YOUR GOAL: Needed from the data below: every line from the one with "Lemma more_words_cons iw" up to and including the one with "x.(ww) + Z.of_nat (length", repeated exactly and with nothing else.

(Stored items)
(* ===== verification/Uprogs.v ===== *)
(** * The utilities: cat, wc, echo, ls, kill, ln, mkdir, rm

    The programs cat.c, wc.c, echo.c, ls.c, kill.c, ln.c, mkdir.c and rm.c
    over the interface of the system calls. argv is the list of the arguments,
    with the name of the program first. Loops that read until the end of a
    file take the fuel as an argument; the theorems say how much is enough. *)
From S2P Require Import Prelude.
From S2P Require Import Cprintf.
From S2P Require Import Ulib.

Section programs.
Context {W : Type} `{Sys W}.

(** ** cat.c *)

Definition cat_turn (fd : Z) (_ : unit) : U W (unit + Z) :=
  '(n, buf) ← call (sys_read fd 512);
  if 0 <? n then
    r ← call (sys_write 1 buf);
    if negb (r =? n) then
      printf 1 ("cat: write error" +:+ nl) [];;
      uexit
    else mret (inl tt)
  else mret (inr n).

Definition cat (fuel : nat) (fd : Z) : U W unit :=
  n ← uwhile fuel (cat_turn fd) tt;
  if n <? 0 then
    printf 1 ("cat: read error" +:+ nl) [];;
    uexit
  else mret tt.

Definition cat_main (fuel : nat) (argv : list (list Z)) : U W unit :=
  if (length argv <=? 1)%nat then
    cat fuel 0;;
    uexit
  else
  uforeach (drop 1 argv) (λ a,
    fd ← call (sys_open a 0);
    if fd <? 0 then
      printf 1 ("cat: cannot open %s" +:+ nl) [AStr a];;
      uexit
    else
    cat fuel fd;;
    call (sys_close fd);;
    mret tt);;
  uexit.

(** ** wc.c *)

Record counts : Type := mk_counts { wl : Z; ww : Z; wc_ : Z; inword : bool }.

(** " \r\t\n\v" *)
Definition wc_space : list Z := [32; 13; 9; NL; 11].

(** The body of the loop over buf[]. *)
Definition wc_char (x : counts) (b : Z) : counts :=
  let x := mk_counts x.(wl) x.(ww) (s32 (x.(wc_) + 1)) x.(inword) in
  let x := if b =? NL then mk_counts (s32 (x.(wl) + 1)) x.(ww) x.(wc_) x.(inword) else x in
  match strchr wc_space b with
  | Some _ => mk_counts x.(wl) x.(ww) x.(wc_) false
  | None => if x.(inword) then x else mk_counts x.(wl) (s32 (x.(ww) + 1)) x.(wc_) true
  end.

Definition wc_turn (fd : Z) (x : counts) : U W (counts + Z * counts) :=
  '(n, buf) ← call (sys_read fd 512);
  if 0 <? n then mret (inl (foldl wc_char x buf)) else mret (inr (n, x)).

Definition wc (fuel : nat) (fd : Z) (name : list Z) : U W unit :=
  '(n, x) ← uwhile fuel (wc_turn fd) (mk_counts 0 0 0 false);
  if n <? 0 then
    printf 1 ("wc: read error" +:+ nl) [];;
    uexit
  else printf 1 ("%d %d %d %s" +:+ nl) [AInt x.(wl); AInt x.(ww); AInt x.(wc_); AStr name].

Definition wc_main (fuel : nat) (argv : list (list Z)) : U W unit :=
  if (length argv <=? 1)%nat then
    wc fuel 0 [];;
    uexit
  else
  uforeach (drop 1 argv) (λ a,
    fd ← call (sys_open a 0);
    if fd <? 0 then
      printf 1 ("wc: cannot open %s" +:+ nl) [AStr a];;
      uexit
    else
    wc fuel fd a;;
    call (sys_close fd);;
    mret tt);;
  uexit.

(** ** echo.c *)

Fixpoint echo_loop (l : list (list Z)) : U W unit :=
  match l with
  | [] => mret tt
  | a :: l' =>
      printf 1 "%s%s" [AStr a; AStr (codes (match l' with [] => nl | _ => " " end))];;
      echo_loop l'
  end.

Definition echo_main (argv : list (list Z)) : U W unit :=
  echo_loop (drop 1 argv);;
  uexit.

(** ** kill.c, ln.c, mkdir.c, rm.c *)

Definition kill_main (argv : list (list Z)) : U W unit :=
  if (length argv <? 2)%nat then
    printf 2 ("usage: kill pid..." +:+ nl) [];;
    uexit
  else
  uforeach (drop 1 argv) (λ a, call (sys_kill (atoi a));; mret tt);;
  uexit.

Definition ln_main (argv : list (list Z)) : U W unit :=
  match argv with
  | [_; old; new] =>
      r ← call (sys_link old new);
      (if r <? 0 then printf 2 ("link %s %s: failed" +:+ nl) [AStr old; AStr new] else mret tt);;
      uexit
  | _ =>
      printf 2 ("Usage: ln old new" +:+ nl) [];;
      uexit
  end.

Fixpoint mkdir_loop (l : list (list Z)) : U W unit :=
  match l with
  | [] => mret tt
  | a :: l' =>
      r ← call (sys_mkdir a);
      if r <? 0 then printf 2 ("mkdir: %s failed to create" +:+ nl) [AStr a] else mkdir_loop l'
  end.

Definition mkdir_main (argv : list (list Z)) : U W unit :=
  if (length argv <? 2)%nat then
    printf 2 ("Usage: mkdir files..." +:+ nl) [];;
    uexit
  else
  mkdir_loop (drop 1 argv);;
  uexit.

Fixpoint rm_loop (l : list (list Z)) : U W unit :=
  match l with
  | [] => mret tt
  | a :: l' =>
      r ← call (sys_unlink a);
      if r <? 0 then printf 2 ("rm: %s failed to delete" +:+ nl) [AStr a] else rm_loop l'
  end.

Definition rm_main (argv : list (list Z)) : U W unit :=
  if (length argv <? 2)%nat then
    printf 2 ("Usage: rm files..." +:+ nl) [];;
    uexit
  else
  rm_loop (drop 1 argv);;
  uexit.

(** ** ls.c *)

Definition DIRSIZ : nat := 14.
Definition T_DIR : Z := 1.
Definition T_FILE : Z := 2.

(** The characters after the last slash. *)
Fixpoint basename (path : list Z) : list Z :=
  match path with
  | [] => []
  | c :: p => if existsb (Z.eqb (chr "/")) p then basename p else if c =? chr "/" then p else path
  end.

(** The static buffer is one longer than what is stored in it, and its last
    byte stays 0. *)
Definition fmtname (path : list Z) : list Z :=
  let p := basename path in
  if (DIRSIZ <=? length p)%nat then p else p ++ replicate (DIRSIZ - length p) (chr " ").

(** struct dirent: the inode number and the name, up to a NUL. *)
Definition de_inum (de : list Z) : Z := nth 0 de 0 + 2 ^ 8 * nth 1 de 0.
Definition de_name (de : list Z) : list Z := cstr_of (take DIRSIZ (drop 2 de)).

Definition ls_line (name : list Z) (st : stat) : U W unit :=
  printf 1 ("%s %d %d %d" +:+ nl) [AStr name; AInt st.(st_type); AInt st.(st_ino); AInt st.(st_size)].

Definition ls_turn (fd : Z) (path : list Z) (_ : unit) : U W (unit + unit) :=
  '(n, de) ← call (sys_read fd 16);
  if negb (n =? 16) then mret (inr tt) else
  if de_inum de =? 0 then mret (inl tt) else
  let buf := path ++ [chr "/"] ++ de_name de in
  '(r, st) ← stat_ buf;
  match st with
  | Some st => if r <? 0 then printf 1 ("ls: cannot stat %s" +:+ nl) [AStr buf] else ls_line (fmtname buf) st
  | None => printf 1 ("ls: cannot stat %s" +:+ nl) [AStr buf]
  end;;
  mret (inl tt).

Definition ls (fuel : nat) (path : list Z) : U W unit :=
  fd ← call (sys_open path 0);
  if fd <? 0 then printf 2 ("ls: cannot open %s" +:+ nl) [AStr path] else
  '(r, st) ← call (sys_fstat fd);
  if r <? 0 then
    printf 2 ("ls: cannot stat %s" +:+ nl) [AStr path];;
    call (sys_close fd);;
    mret tt
  else
  (if st.(st_type) =? T_FILE then ls_line (fmtname path) st
   else if st.(st_type) =? T_DIR then
     if 512 <? strlen path + 1 + Z.of_nat DIRSIZ + 1 then printf 1 ("ls: path too long" +:+ nl) []
     else uwhile fuel (ls_turn fd path) tt
   else mret tt);;
  call (sys_close fd);;
  mret tt.

Definition ls_main (fuel : nat) (argv : list (list Z)) : U W unit :=
  if (length argv <? 2)%nat then
    ls fuel (codes ".");;
    uexit
  else
  uforeach (drop 1 argv) (ls fuel);;
  uexit.

End programs.

(** ** cat copies *)

Lemma cat_loop fd s fuel (w : io) : stream w fd s → (length s < fuel)%nat →
  ∃ ps w', uwhile fuel (cat_turn fd) tt w = URet 0 w' ∧ concat ps = s ∧ stream w' fd [] ∧
    advanced fd ((1,.) <$> ps) w w'.
Proof.
  revert s w. induction fuel as [|fuel IH]; intros s w Hs Hf; [lia|]. cbn [uwhile].
  destruct (read_stream fd s 512 w Hs ltac:(lia)) as (b & s' & w' & E & -> & Hb & Hemp & Hs' & Hadv).
  destruct b as [|x b].
  - specialize (Hemp eq_refl). simpl in Hemp. subst s'. exists [], w'.
    erewrite ubind_ret; [|unfold cat_turn; rewrite (call_ret _ _ _ _ _ E); reflexivity]. done.
  - set (o := said [(1, x :: b)] w').
    assert (Ht : cat_turn fd tt w = URet (inl tt) o).
    { unfold cat_turn. rewrite (call_ret _ _ _ _ _ E). destruct (Z.ltb_spec 0 (Z.of_nat (length (x :: b)))); [|simpl in *; lia].
      rewrite (call_ret _ _ _ _ _ (write_io 1 (x :: b) w')). by rewrite Z.eqb_refl. }
    rewrite (ubind_ret _ _ _ _ _ Ht).
    destruct (IH s' o) as (ps & w2 & E2 & <- & Hs2 & Hadv2); [done|rewrite length_app in Hf; simpl in *; lia|].
    exists ((x :: b) :: ps), w2. split; [done|]. split; [done|]. split; [done|].
    rewrite fmap_cons. apply (advanced_trans fd [(1, x :: b)] _ w o w2); [|done].
    destruct Hadv as (A1 & A2 & A3 & A4). rewrite app_nil_r in A1. unfold advanced. simpl. by rewrite A1.
Qed.

(** cat(fd) writes to descriptor 1 what the stream of [fd] has, in order, in
    pieces, and nothing else. *)
Lemma cat_copies fd s fuel (w : io) : stream w fd s → (length s < fuel)%nat →
  ∃ ps w', cat fuel fd w = URet tt w' ∧ concat ps = s ∧ advanced fd ((1,.) <$> ps) w w'.
Proof.
  intros Hs Hf. destruct (cat_loop fd s fuel w Hs Hf) as (ps & w' & E & Hps & _ & Hadv).
  exists ps, w'. split; [|done]. unfold cat. by rewrite (ubind_ret _ _ _ _ _ E).
Qed.

(** ** wc counts *)

Definition is_space (c : Z) : bool := existsb (Z.eqb c) wc_space.

(** The words of a text: its longest runs of characters that are not space. *)
Fixpoint words (s : list Z) : list (list Z) :=
  match s with
  | [] => []
  | c :: s' =>
      if is_space c then words s' else
      match s' with
      | [] => [[c]]
      | d :: _ => if is_space d then [c] :: words s'
                  else match words s' with w :: ws => (c :: w) :: ws | [] => [[c]] end
      end
  end.

Definition lines (s : list Z) : list Z := filter (λ c, c = NL) s.

Lemma strchr_space b : is_Some (strchr wc_space b) ↔ is_space b = true.
Proof.
  unfold is_space, wc_space. cbn [strchr existsb]. rewrite !(Z.eqb_sym b).
  destruct (32 =? b), (13 =? b), (9 =? b), (NL =? b), (11 =? b); simpl; split;
    first [by intros [? ?] | intros _; by eexists | done].
Qed.

Lemma words_nonempty d s : is_space d = false → ∃ w ws, words (d :: s) = w :: ws.
Proof. intros E. cbn [words]. rewrite E. destruct s as [|e s]; [eauto|]. repeat case_match; eauto. Qed.

(** The words that a text adds after a word character, or after a space. *)
Definition more_words (inword : bool) (s : list Z) : nat :=
  match s with
  | c :: _ => if inword && negb (is_space c) then pred (length (words s)) else length (words s)
  | [] => O
  end.

Lemma more_words_cons iw c s : more_words iw (c :: s) =
  (if is_space c then more_words false s else (if iw then 0 else 1) + more_words true s)%nat.
Proof.
  unfold more_words. destruct (is_space c) eqn:E; simpl.
  - rewrite andb_false_r. cbn [words]. rewrite E. by destruct s.
  - rewrite andb_true_r. assert (Hw : length (words (c :: s)) = S (more_words true s)).
    { cbn [words]. rewrite E. unfold more_words. destruct s as [|d s]; [done|]. destruct (is_space d) eqn:Ed; [done|].
      destruct (words_nonempty d s Ed) as (w & ws & ->). done. }
    cbn [words] in Hw |- *. rewrite E in *. unfold more_words in Hw. rewrite Hw. by destruct iw.
Qed.

Lemma wc_char_step x c : is_s32 (x.(wl) + 1) → is_s32 (x.(ww) + 1) → is_s32 (x.(wc_) + 1) →
  wc_char x c = mk_counts (x.(wl) + if c =? NL then 1 else 0)
    (x.(ww) + if is_space c || x.(inword) then 0 else 1) (x.(wc_) + 1) (negb (is_space c)).
Proof.
  intros Hl Hw Hc. unfold wc_char. rewrite !s32_small by done. pose proof (strchr_space c) as Hsp.
  assert (E : is_space c = match strchr wc_space c with Some _ => true | None => false end).
  { destruct (strchr wc_space c); [by apply Hsp|]. destruct (is_space c); [|done]. by destruct (proj2 Hsp eq_refl). }
  rewrite E. destruct x as [l w n iw], (strchr wc_space c), (c =? NL), iw; simpl in *; rewrite ?s32_small by done; f_equal; lia.
Qed.

(** What the loop adds to the counters. *)
Lemma wc_chars s x : 0 <= x.(wl) → 0 <= x.(ww) → 0 <= x.(wc_) → x.(wl) + Z.of_nat (length s) < 2 ^ 31 →
  x.(ww) + Z.of_nat (length s) < 2 ^ 31 → x.(wc_) + Z.of_nat (length s) < 2 ^ 31 →
  ∃ iw, foldl wc_char x s = mk_counts (x.(wl) + Z.of_nat (length (lines s)))
    (x.(ww) + Z.of_nat (more_words x.(inword) s)) (x.(wc_) + Z.of_nat (length s)) iw.
Proof.
  revert x. induction s as [|c s IH]; intros x Hl0 Hw0 Hc0 Hl Hw Hc.
  { exists x.(inword). destruct x. simpl in *. f_equal; lia. }
  cbn [foldl length] in *. rewrite Nat2Z.inj_succ in *.
  rewrite more_words_cons, wc_char_step by (unfold is_s32; lia).
  assert (Hln : Z.of_nat (length (lines (c :: s))) = (if c =? NL then 1 else 0) + Z.of_nat (length (lines s))).
  { unfold lines. rewrite filter_cons. bsplit; destruct (decide (c = NL)); simpl; try done; lia. }
  destruct (IH (mk_counts (x.(wl) + if c =? NL then 1 else 0)
    (x.(ww) + if is_space c || x.(inword) then 0 else 1) (x.(wc_) + 1) (negb (is_space c)))) as [iw ->]; simpl.
  all: try (destruct (c =? NL), (is_space c), x.(inword); simpl; lia).
  exists iw. rewrite Hln. f_equal; destruct (is_space c), x.(inword); simpl; lia.
Qed.

Lemma wc_loop fd s fuel (w : io) x : stream w fd s → (length s < fuel)%nat →
  ∃ w', uwhile fuel (wc_turn fd) x w = URet (0, foldl wc_char x s) w' ∧ advanced fd [] w w'.
Proof.
  revert s w x. induction fuel as [|fuel IH]; intros s w x Hs Hf; [lia|]. cbn [uwhile].
  destruct (read_stream fd s 512 w Hs ltac:(lia)) as (b & s' & w' & E & -> & Hb & Hemp & Hs' & Hadv).
  destruct (decide (b = [])) as [->|Hne].
  - specialize (Hemp eq_refl). simpl in Hemp. subst s'. exists w'.
    erewrite ubind_ret; [|unfold wc_turn; rewrite (call_ret _ _ _ _ _ E); reflexivity]. done.
  - assert (Ht : wc_turn fd x w = URet (inl (foldl wc_char x b)) w').
    { unfold wc_turn. rewrite (call_ret _ _ _ _ _ E). destruct (Z.ltb_spec 0 (Z.of_nat (length b))); [done|].
      destruct b; simpl in *; [done|lia]. }
    rewrite (ubind_ret _ _ _ _ _ Ht).
    destruct (IH s' w' (foldl wc_char x b)) as (w2 & E2 & Hadv2); [done| |].
    { rewrite length_app in Hf. destruct b; simpl in *; [done|lia]. }
    exists w2. rewrite E2, foldl_app. split; [done|]. by apply (advanced_trans fd [] [] w w' w2).
Qed.

(** What wc() prints about a text. *)
Definition report (s name : list Z) : list Z :=
  reverse (printint_buf (Z.of_nat (length (lines s))) 10 true) ++ [chr " "] ++
  reverse (printint_buf (Z.of_nat (length (words s))) 10 true) ++ [chr " "] ++
  reverse (printint_buf (Z.of_nat (length s)) 10 true) ++ [chr " "] ++ name ++ [NL].

Lemma report_spell s name : Z.of_nat (length s) < 2 ^ 31 →
  spell (codes ("%d %d %d %s" +:+ nl)) false
    [AInt (Z.of_nat (length (lines s))); AInt (Z.of_nat (length (words s))); AInt (Z.of_nat (length s)); AStr name] =
  Some (report s name).
Proof.
  intros Hlen. assert (Hl : (length (lines s) <= length s)%nat) by apply length_filter.
  assert (Hw : (length (words s) <= length s)%nat).
  { clear. induction s as [|c s IH]; [done|]. cbn [words]. destruct (is_space c); [simpl; lia|].
    destruct s as [|d s]; [done|]. destruct (is_space d); [cbn [length] in *; lia|].
    destruct (words (d :: s)); cbn [length] in *; lia. }
  unfold report. rewrite <- (s32_small (Z.of_nat (length (lines s)))), <- (s32_small (Z.of_nat (length (words s)))),
    <- (s32_small (Z.of_nat (length s))) at 2 by (unfold is_s32; lia).
  reflexivity.
Qed.

(** wc(fd, name) reports the number of lines, words and characters of the
    whole text, however read() cuts it into pieces. *)
Lemma wc_counts fd s name fuel (w : io) :
  stream w fd s → (length s < fuel)%nat → Z.of_nat (length s) < 2 ^ 31 →
  ∃ w', wc fuel fd name w = URet tt w' ∧ advanced fd (chars_to 1 (report s name)) w w'.
Proof.
  intros Hs Hf Hlen. destruct (wc_loop fd s fuel w (mk_counts 0 0 0 false) Hs Hf) as (w' & E & Hadv).
  destruct (wc_chars s (mk_counts 0 0 0 false)) as [iw Ex]; [simpl; lia..|]. rewrite Ex in E. cbn [wl ww wc_ inword] in E.
  assert (Hmw : more_words false s = length (words s)) by by destruct s.
  rewrite Hmw, !Z.add_0_l in E. exists (said (chars_to 1 (report s name)) w').
  split; [|apply (advanced_trans fd [] _ w w'); [done|]; by unfold advanced].
  unfold wc. rewrite (ubind_ret _ _ _ _ _ E). apply printf_loop_io, report_spell, Hlen.
Qed.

COMPLETED EXERCISE:
Lemma more_words_cons iw c s : more_words iw (c :: s) =
  (if is_space c then more_words false s else (if iw then 0 else 1) + more_words true s)%nat.
Proof.
  unfold more_words. destruct (is_space c) eqn:E; simpl.
  - rewrite andb_false_r. cbn [words]. rewrite E. by destruct s.
  - rewrite andb_true_r. assert (Hw : length (words (c :: s)) = S (more_words true s)).
    { cbn [words]. rewrite E. unfold more_words. destruct s as [|d s]; [done|]. destruct (is_space d) eqn:Ed; [done|].
      destruct (words_nonempty d s Ed) as (w & ws & ->). done. }
    cbn [words] in Hw |- *. rewrite E in *. unfold more_words in Hw. rewrite Hw. by destruct iw.
Qed.

Lemma wc_char_step x c : is_s32 (x.(wl) + 1) → is_s32 (x.(ww) + 1) → is_s32 (x.(wc_) + 1) →
  wc_char x c = mk_counts (x.(wl) + if c =? NL then 1 else 0)
    (x.(ww) + if is_space c || x.(inword) then 0 else 1) (x.(wc_) + 1) (negb (is_space c)).
Proof.
  intros Hl Hw Hc. unfold wc_char. rewrite !s32_small by done. pose proof (strchr_space c) as Hsp.
  assert (E : is_space c = match strchr wc_space c with Some _ => true | None => false end).
  { destruct (strchr wc_space c); [by apply Hsp|]. destruct (is_space c); [|done]. by destruct (proj2 Hsp eq_refl). }
  rewrite E. destruct x as [l w n iw], (strchr wc_space c), (c =? NL), iw; simpl in *; rewrite ?s32_small by done; f_equal; lia.
Qed.

(** What the loop adds to the counters. *)
Lemma wc_chars s x : 0 <= x.(wl) → 0 <= x.(ww) → 0 <= x.(wc_) → x.(wl) + Z.of_nat (length s) < 2 ^ 31 →
  x.(ww) + Z.of_nat (length s) < 2 ^ 31 → x.(wc_) + Z.of_nat (length s) < 2 ^ 31 →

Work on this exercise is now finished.